Figure 5.

Localization of T-bet-dependent NKp46⁺ ILCs during EAE. (a) A total of 7.5 × 10⁶ 2D2 CD4⁺ OFP⁺ T_H17 cells were adoptively transferred into NKp46⁺ reporter mice (NKp46-Cre⁺ Rosa26-loxP-STOP-loxP-YFP). Spinal cord meninges were isolated from NKp46⁺ reporter mice before the onset of symptoms (score 0) and during the peak of disease (score 3) and stained with DAPI and anti-MHCII (I-A/I-E). Inset images show clusters of NKp46⁺ (green) and 2D2 CD4⁺ T cells (white), without (left) and with (right) MHCII (I-A/I-E) staining. Scale bars, 500 mm for main images or 40 μm for insets. (b) Spots statistics from the whole mount shown in (a) (score 3) were exported and plotted for identification of distinct immune subsets.
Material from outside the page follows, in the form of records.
Lemma authenticate_remote_success p b data t :
  Context.truthy_string (Context.password config) = false ->
  fetch (Context.the_apiEndpoint config) (JObject [("password"%string, JString p)])
    = Some data ->
  success data = true -> token data = Some t -> t <> ""%string ->
  Context.authenticate config fetch p b
  = (true,
     Context.call (Context.onSuccess config)
       (Context.setIsAuthenticated true
          (if Context.the_persistAuth config && Context.window_defined b
           then Context.localStorage_setItem (Context.the_storageKey config) t b
           else b))).
Proof.
  intros Hmode Hf Hs Ht Hne. unfold Context.authenticate.
  rewrite Hmode, Hf, Hs, Ht. cbn [Context.truthy_string andb].
  destruct (String.eqb_spec t "") as [|_]; [done|]. reflexivity.
Qed.

Lemma confirmed_dec stored :
  Mounting.confirmed config fetch stored \/ ¬ Mounting.confirmed config fetch stored.
Proof.
  unfold Mounting.confirmed.
  destruct (fetch (Context.the_apiEndpoint config)
              (JObject [("token"%string, JString stored)])) as [data|];
    [|right; intros (d & E & _); discriminate E].
  destruct (success data) eqn:Hs;
    [|right; intros (d & [= <-] & E & _); congruence].
  destruct (decide (valid data = Some true)) as [Hv|Hv];
    [left; eauto | right; intros (d & [= <-] & _ & E); congruence].
Qed.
NKp46-YFP⁺, 2D2 CD4⁺ OFP and I-A/I-E voxel gating allowed identification and spatial visualization of the NKp46⁺ ILCs, 2D2 CD4⁺ T cells and MHCII-expressing APCs, respectively, by histo-cytometry (as described in Methods). Histological analysis is representative of 2 independent experiments (n = 3 mice for score 0 and n = 4 mice for score 3).